When Eliza becomes Tom’s caretaker and the war is raging on, they hide at her home in the country, and she does not put him on stage. Since he is not in the public’s eye, his former child caretaker, Seven, finds another musical black man, a bit older than the real Blind Tom, and passes him off in concerts and tours as “the original Blind Tom,” since the real Tom is no longer in the spotlight.

At the war’s end, Mr. Gross decides to find Charity Greene Wiggins, Tom’s mom, and bring her to Edgemere, an all-black island of refugees and freedmen. He promises her a reunion with her long-lost son, Tom. Although she is there for several weeks before actually seeing Tom, he is eventually brought to her. While Charity is waiting at Edgemere, Tabbs Gross returns to New York City where he has discovers that Eliza lives with Tom in an apartment after she has been staying in the country, basically hiding Tom from the world. Tabbs goes to their apartment, tells Eliza that he is there to get Tom and return him to his mother since he is now a free man. Exhausted from the non-stop care of Tom and her feelings of isolation from the world, she lets him go. At Edgemere, Tom refuses to play music and is very cold to his own mother for quite some time.
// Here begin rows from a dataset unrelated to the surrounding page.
(** A press on an idle, mounted component followed by any pointer moves
    leaves the component dragging, with the press as start of the gesture
    and the last position moved to (the press itself, if none) as its
    current end; the moves before the last one leave no trace, and
    neither the ball nor its velocity changes.  So a press and a release
    with no move in between never throw. *)
Theorem drag_follows_pointer (s : System) (x0 y0 : Q)
    (ps : list DragPoint) :
  mounted s = true ->
  gameState (component s) = IDLE ->
  let s' := run s (PointerDown x0 y0 :: moves ps) in
  let p' := physicsState (component s') in
  (gameState (component s') = DRAGGING
   /\ dragStart p' = {| clientX := x0; clientY := y0 |}
   /\ dragCurrent p' = last ps {| clientX := x0; clientY := y0 |}
   /\ ball p' = ball (physicsState (component s))
   /\ velocity p' = velocity (physicsState (component s)))
  /\ gameState (component (run s [PointerDown x0 y0; PointerUp])) = IDLE.
Proof.
  intros Hm Hg. cbn zeta. cbn [run fold_left].
  set (s1 := step s (PointerDown x0 y0)).
  assert (H1 : s1 = {| component :=
                         setPhysics
                           (setDragCurrent {| clientX := x0; clientY := y0 |}
                              (setDragStart {| clientX := x0; clientY := y0 |}
                                 (physicsState (component s))))
                           (setGameState DRAGGING (component s));
                       mounted := true |}).
  { unfold s1, step, handlePointerDown. rewrite Hm, Hg. reflexivity. }
  assert (Hm1 : mounted s1 = true) by now rewrite H1.
  assert (Hg1 : gameState (component s1) = DRAGGING) by now rewrite H1.
  split.
  - destruct (moves_while_dragging ps s1 Hm1 Hg1)
      as (_ & I2 & I3 & I4 & I5 & I6).
    unfold run in *. split; [exact I2 | ].
    rewrite I3, I4, I5, I6, H1. repeat split.
  - rewrite (step_pointerUp s1 Hm1).
    destruct (handlePointerUp_dragging _ Hg1) as [[_ He] | [Hd _]].
    + rewrite He. reflexivity.
    + exfalso. rewrite H1 in Hd. unfold dragDy in Hd. cbn in Hd. lra.
Qed.

Lemma drag_follows_pointer_witness :
  dragCurrent
    (physicsState
       (component
          (run (step start tick)
             (PointerDown 100 500
              :: moves [ {| clientX := 90; clientY := 440 |};
                         {| clientX := 120; clientY := 380 |} ]))))
  = {| clientX := 120; clientY := 380 |}.
Proof.
  apply (drag_follows_pointer (step start tick) 100 500
           [ {| clientX := 90; clientY := 440 |};
             {| clientX := 120; clientY := 380 |} ] eq_refl eq_refl).
Defined.

(** ** A released ball *)

Lemma pointer_ignored (s : System) (e : Event) :
  released (gameState (component s)) = true ->
  isPointer e = true -> step s e = s.
Proof.
  intros Hrel He. destruct s as [c m]. cbn in Hrel.
  unfold step, handlePointerDown, handlePointerMove, handlePointerUp.
  cbn [component mounted].
  destruct e; try discriminate He; destruct m; try reflexivity;
    destruct (gameState c); try discriminate Hrel; reflexivity.
Qed.

Lemma frame_released (s : System) (e : Event) :
  released (gameState (component s)) = true ->
  isFrame e = true ->
  released (gameState (component (step s e))) = true.
Proof.
  intros Hrel He. destruct e; try discriminate He. unfold step.
  destruct (mounted s); [ | exact Hrel]. cbn [component].
  destruct (gameState (component s)) eqn:Hg; try discriminate Hrel.
  - destruct (frame_thrown wind innerWidth innerHeight _ Hg) as (_ & Fg & _).
    rewrite Fg. destruct (isMiss _); [ | destruct (inBin _)]; reflexivity.
  - destruct (frame_phase wind innerWidth innerHeight (component s))
      as (Fg & _); [rewrite Hg; discriminate | ]. now rewrite Fg, Hg.
  - destruct (frame_phase wind innerWidth innerHeight (component s))
      as (Fg & _); [rewrite Hg; discriminate | ]. now rewrite Fg, Hg.
Qed.

(** Once the ball is released (phase Thrown, Landed or Missed), pointer
    events have no effect until the reset: a run of iterations of
    [render] and pointer events ends in the state that the iterations
    alone lead to.  A throw cannot be steered or repeated in flight. *)
Theorem released_ball_ignores_pointer (s : System) (es : list Event) :
  released (gameState (component s)) = true ->
  forallb (fun e => isFrame e || isPointer e) es = true ->
  run s es = run s (filter isFrame es)
  /\ released (gameState (component (run s es))) = true.
Proof.
  revert s. induction es as [ | e es IH]; intros s Hrel Hes;
    [now split | ].
  cbn [forallb] in Hes. apply andb_true_iff in Hes as [He Hes].
  cbn [run fold_left filter].
  destruct (isFrame e) eqn:Hf.
  - cbn [fold_left]. apply IH; [ | exact Hes].
    apply frame_released; assumption.
  - cbn [orb] in He. rewrite (pointer_ignored s e Hrel He).
    apply IH; assumption.
Qed.
(** * premadegraph: player-statistics aggregation

    A shallow embedding of the score model, the full rebuild
    ([normalizePlayersByPuuid]), the corpus import
    ([addNewPlayersFromMatches]) and the two write endpoints of the
    backend ([/api/save-match], [/api/save-player]), with the properties
    the specification states about them.

    Conventions of the embedding.
    - A JavaScript number is a binary64 floating-point number, a
      [spec_float] of the Standard Library with precision 53 and maximal
      exponent 1024; the arithmetic is that of [SpecFloat] (round to
      nearest, ties to even), with signed zeros, infinities and NaN.
    - A decimal literal [d] of the source is [lit d]: the binary64 number
      nearest to the decimal.
    - A JavaScript [Map] is an association list in insertion order, a
      [Set] a duplicate-free list in insertion order.
    - The players table is a map from the non-NULL [puuid]s to the other
      columns, and the list of the rows whose [puuid] is NULL.  A REAL
      column holds a number or NULL; SQLite stores NaN as NULL.
    - The directory of match documents is the list of its [.json] files
      in [readdirSync] order when it is read, and part of a tree of
      directories and files when it is written.
    - A match document is any JSON text.  The properties the code
      reads from a participant and [info.gameDuration] have the types of
      the match documents of the Riot API where they hold a value
      ([puuid] and the two parts of the Riot id are strings, the
      statistics and the duration are numbers); each of them may be
      missing or [null], an entry of [participants] may be [null], and
      [participants] may be any value.
    - The handlers of the server treat one request at a time. *)

From Stdlib Require Import ZArith QArith Qround Lqa SpecFloat Sorted.
From stdpp Require Import gmap strings list fin_maps.
Lemma settle_cleaned (event : string) (w : World) :
  cleaned event w
    (exec (unsetOverflow ;; unsetTransition ;; unsetDimensions ;;
           clearCachedDimensions ;; emit event None) w).
Proof.
  destruct (settle_settled event w) as (Hl & Ho & Ht & Hk & Hc).
  unfold cleaned. rewrite <- unset_entries.
  repeat split; try assumption.
  rewrite keys_fmap in Hk. now apply Forall_fmap in Hk.
Qed.

(** C3: [afterEnter] and [afterLeave] reset the inline overflow, then the
    inline transition, then the inline style of the property of every
    entry the cache holds at that moment (size and paddings of the axis
    while a phase is in flight), and only then empty the cache; the
    notification of the same name is emitted last.  Afterwards the element
    has no inline overflow, no inline transition and no inline value for
    the property of any entry that was cached, and the cache is empty. *)
Theorem settle_cleanup (w : World) :
  cleaned "after-enter" w (exec afterEnter w)
  /\ cleaned "after-leave" w (exec afterLeave w).
Proof.
  split; apply settle_cleaned.
Qed.

Lemma settle_cleanup_witness :
  log (exec afterEnter sample_open)
  = [ StyleWrite "overflow" ""; StyleWrite "transition" "";
      StyleWrite "height" ""; StyleWrite "paddingTop" "";
      StyleWrite "paddingBottom" ""; Emit "after-enter" 7%nat None ]
  /\ inline (style (el (exec afterEnter sample_open))) "height" = ""
  /\ inline (style (el (exec afterEnter sample_open))) "paddingTop" = ""
  /\ inline (style (el (exec afterEnter sample_open))) "paddingBottom" = ""
  /\ inline (style (el (exec afterEnter sample_open))) "overflow" = ""
  /\ cachedStyles (this (exec afterEnter sample_open)) = [].
Proof.
  destruct (settle_cleanup sample_open) as [(Hl & Ho & _ & Hk & Hc) _].
  change (cachedStyles (this sample_open))
    with [(height, "120px"); (paddingTop, "10px"); (paddingBottom, "5px")]
    in Hk.
  apply Forall_cons in Hk as [Hh Hk].
  apply Forall_cons in Hk as [Hp Hk].
  apply Forall_cons in Hk as [Hb _].
  repeat split; assumption.
Defined.

Section SettleTwice.

Lemma settle_twice (first second : string) (w : World) :
  let settle event :=
    (unsetOverflow ;; unsetTransition ;; unsetDimensions ;;
     clearCachedDimensions ;; emit event None) in
  this (exec (settle second) (exec (settle first) w))
    = this (exec (settle first) w)
  /\ el (exec (settle second) (exec (settle first) w))
    = el (exec (settle first) w).
Proof.
  intros settle. subst settle. unfold exec. rewrite !settle_run.
  unfold effect. cbn [snd this log el style with_style].
  split; [reflexivity |].
  rewrite !replay_settle. cbn [cachedStyles with_cachedStyles keys map].
  unfold with_style. cbn [style node offsetHeight offsetWidth computedStyle].
  now rewrite settle_style_again.
Qed.

Lemma settle_empty (event : string) (w : World) :
  cachedStyles (this w) = [] ->
  log (exec (unsetOverflow ;; unsetTransition ;; unsetDimensions ;;
             clearCachedDimensions ;; emit event None) w)
  = log w ++ [StyleWrite "overflow" ""; StyleWrite "transition" "";
              Emit event (node (el w)) None].
Proof.
  intros H. unfold exec. rewrite settle_run.
  unfold effect, unset. cbn [snd log]. now rewrite H.
Qed.

End SettleTwice.

(** C10: on an empty cache, [afterEnter] and [afterLeave] write the empty
    string to the inline overflow and to the inline transition, emit
    their notification, and write to no other style property; and in
    every state, a settle hook that runs right after a settle hook leaves
    the instance (the cache with it) and the element as the first one left
    them. *)
Theorem settle_idempotent (w : World) (H : cachedStyles (this w) = []) :
  log (exec afterEnter w)
    = log w ++ [StyleWrite "overflow" ""; StyleWrite "transition" "";
                Emit "after-enter" (node (el w)) None]
  /\ log (exec afterLeave w)
    = log w ++ [StyleWrite "overflow" ""; StyleWrite "transition" "";
                Emit "after-leave" (node (el w)) None]
  /\ (forall w0 : World,
        this (exec afterEnter (exec afterEnter w0)) = this (exec afterEnter w0)
        /\ el (exec afterEnter (exec afterEnter w0)) = el (exec afterEnter w0))
  /\ (forall w0 : World,
        this (exec afterLeave (exec afterLeave w0)) = this (exec afterLeave w0)
        /\ el (exec afterLeave (exec afterLeave w0)) = el (exec afterLeave w0))
  /\ (forall w0 : World,
        this (exec afterLeave (exec afterEnter w0)) = this (exec afterEnter w0)
        /\ el (exec afterLeave (exec afterEnter w0)) = el (exec afterEnter w0)).
Proof.
  repeat apply conj.
  - now apply settle_empty.
  - now apply settle_empty.
  - intros w0. apply (settle_twice "after-enter" "after-enter").
  - intros w0. apply (settle_twice "after-leave" "after-leave").
  - intros w0. apply (settle_twice "after-enter" "after-leave").
Qed.

Lemma settle_idempotent_witness :
  log (exec afterEnter (mount sample_this sample_el))
  = [StyleWrite "overflow" ""; StyleWrite "transition" "";
     Emit "after-enter" 7%nat None].
Proof.
  apply (settle_idempotent (mount sample_this sample_el)). reflexivity.
Defined.

(** ** Notifications and timers of a phase *)

Section Plain.

Lemma notifications_plain (evs : list Event) :
  Forall plain evs -> notifications evs = [].
Proof.
  induction 1 as [|e evs [He _] _ IH]; [reflexivity |].
  unfold notifications in *. simpl. now rewrite He.
Qed.


Lemma timers_of_plain (t : Z) (evs : list Event) :
  Forall plain evs -> timers_of t evs = [].
Proof.
  induction 1 as [|e evs [_ He] _ IH]; [reflexivity |].
  unfold timers_of in *. simpl. rewrite IH.
  destruct e; try discriminate; reflexivity.
Qed.

Lemma writes_plain (f : StyleKey -> string) (ks : list StyleKey) :
  Forall plain (writes f ks).
Proof.
  unfold writes. apply Forall_fmap, Forall_true. intros k. now split.
Qed.

Lemma padding_reads_plain (e : HTMLElement) (prop css : string) :
  Forall plain (padding_reads e prop css).
Proof.
  unfold padding_reads.
  destruct (String.eqb _ _); repeat (apply List.Forall_cons; [now split |]);
    apply List.Forall_nil.
Qed.

Lemma measure_reads_plain (c : Component) (e : HTMLElement) :
  Forall plain (measure_reads c e).
Proof.
  unfold measure_reads.
  destruct (String.eqb (dimension c) "height");
    [| destruct (String.eqb (dimension c) "width")];
    try (apply List.Forall_cons; [now split |]; apply Forall_app; split;
         apply padding_reads_plain).
  apply List.Forall_nil.
Qed.

Lemma probe_events_plain (c : Component) (e : HTMLElement) :
  Forall plain (probe_events c e).
Proof.
  unfold probe_events. repeat (apply Forall_app; split).
  - repeat (apply List.Forall_cons; [now split |]). apply List.Forall_nil.
  - apply measure_reads_plain.
  - repeat (apply List.Forall_cons; [now split |]). apply List.Forall_nil.
Qed.

(** What the probe adds to the log is plain. *)
Lemma log_probed (w : World) :
  exists evs, log (probed w) = log w ++ evs /\ Forall plain evs.
Proof.
  unfold probed. destruct (cachedStyles (this w)).
  - eexists. split; [reflexivity | apply probe_events_plain].
  - exists []. split; [now rewrite app_nil_r | constructor].
Qed.

Lemma timers_probed (w : World) : timers (probed w) = timers w.
Proof.
  unfold probed. destruct (cachedStyles (this w)); [| reflexivity].
  unfold effect. cbn [timers].
  now rewrite timers_of_plain, app_nil_r by apply probe_events_plain.
Qed.

Lemma props_probed (w : World) :
  dimension (this (probed w)) = dimension (this w)
  /\ duration (this (probed w)) = duration (this w)
  /\ easing (this (probed w)) = easing (this w)
  /\ name (this (probed w)) = name (this w).
Proof. unfold probed. now destruct (cachedStyles (this w)). Qed.

End Plain.

Section Completion.









End Completion.




(** ** An axis that is neither height nor width *)

Section Unsupported.

Variable w : World.
Hypothesis not_height : dimension (this w) <> "height".
Hypothesis not_width : dimension (this w) <> "width".

Lemma measured_unsupported (e : HTMLElement) :
  measured (this w) e = [] /\ measure_reads (this w) e = [].
Proof.
  unfold measured, measure_reads.
  destruct (String.eqb_spec (dimension (this w)) "height"); [contradiction |].
  destruct (String.eqb_spec (dimension (this w)) "width"); [contradiction |].
  now split.
Qed.

Lemma cache_unsupported : cache_inv (this w) -> cachedStyles (this w) = [].
Proof. intros [H | [[H _] | [H _]]]; [assumption | contradiction ..]. Qed.

Lemma probed_unsupported :
  cachedStyles (this w) = [] ->
  probed w =
    effect [ StyleRead "visibility"; StyleRead "display";
             StyleWrite "visibility" "hidden"; StyleWrite "display" "";
             StyleWrite "visibility" (inline (style (el w)) "visibility");
             StyleWrite "display" (inline (style (el w)) "display") ]
      (with_cachedStyles [] (this w)) w.
Proof.
  intros H. unfold probed, probe_events. rewrite H.
  destruct (measured_unsupported (probing (el w))) as [-> ->].
  reflexivity.
Qed.

Lemma phase_noop_effect (event : string) (done : Callback) :
  cachedStyles (this w) = [] ->
  let c := this (probed w) in
  forall first last : list Event,
  first = [] -> last = [] ->
  phase_noop event done w
    (effect (first
             ++ [StyleWrite "overflow" "hidden";
                 ComputedRead (dimension c);
                 StyleWrite "transition" (transition c)]
             ++ last
             ++ [Emit event (node (el w)) done;
                 SetTimeout done (duration c)]) c (probed w)).
Proof.
  intros H c first last -> ->. subst c.
  rewrite (probed_unsupported H), effect_effect.
  unfold phase_noop, effect.
  cbn [this log el style with_style timers now cachedStyles
       with_cachedStyles dimension duration app].
  repeat apply conj; try reflexivity.
  intros k. destruct (key_name_other k) as (Ho & Ht & Hv & Hd).
  cbn [replay fold_left]. rewrite !inline_assign.
  repeat case_decide; congruence.
Qed.

End Unsupported.

(** C6: when the dimension is neither ["height"] nor ["width"], measuring
    yields the empty mapping; [enter] and [leave] then leave the cache
    empty and the transition declaration empty, write only to visibility,
    display, overflow and transition, so that every size and padding
    property of the element reads as before, and still emit their
    notification and set the timer for the callback with the configured
    duration. *)
Theorem unsupported_dimension (w : World) (done : Callback)
    (not_height : dimension (this w) <> "height")
    (not_width : dimension (this w) <> "width")
    (inv : cache_inv (this w)) :
  eval detectRelevantDimensions w = []
  /\ phase_noop "enter" done w (exec (enter done) w)
  /\ phase_noop "leave" done w (exec (leave done) w).
Proof.
  pose proof (cache_unsupported w not_height not_width inv) as Hc.
  assert (Hp : cachedStyles (this (probed w)) = []).
  { rewrite (probed_unsupported w not_height not_width Hc). reflexivity. }
  split; [| split].
  - unfold eval. rewrite detectRelevantDimensions_run.
    apply (measured_unsupported w not_height not_width).
  - unfold exec. rewrite enter_run. cbn [snd].
    apply phase_noop_effect; try assumption.
    + unfold closed. now rewrite Hp.
    + unfold opened. now rewrite Hp.
  - unfold exec. rewrite leave_run. cbn [snd].
    apply phase_noop_effect; try assumption.
    + unfold opened. now rewrite Hp.
    + unfold closed. now rewrite Hp.
Qed.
When events at Edgemere take a turn for the worse and Charity is already in the city working in the refugee camps, Tabbs dresses as a woman, takes Tom and a young orphan boy whom he’s taken pity upon, and sneaks into the city and then further into the country where Eliza is now living once again, alone this time. He convinces her that it’s too dangerous for Tom in the North and suggests that the four of them travel together and move to the South where soldiers guard the blacks from harm since the war’s end. Along the way, Tabbs’ disguise is revealed, and he is attacked by the white men on the train. The young orphan boy, who carries a shank or blade in his belt, comes to Tabbs’ defense. Both are overtaken by the angry whites on the train. Eliza and Tom make it to their southern destination where they live in seclusion until the beautiful mysterious music coming from their apartment eventually comes to a stop.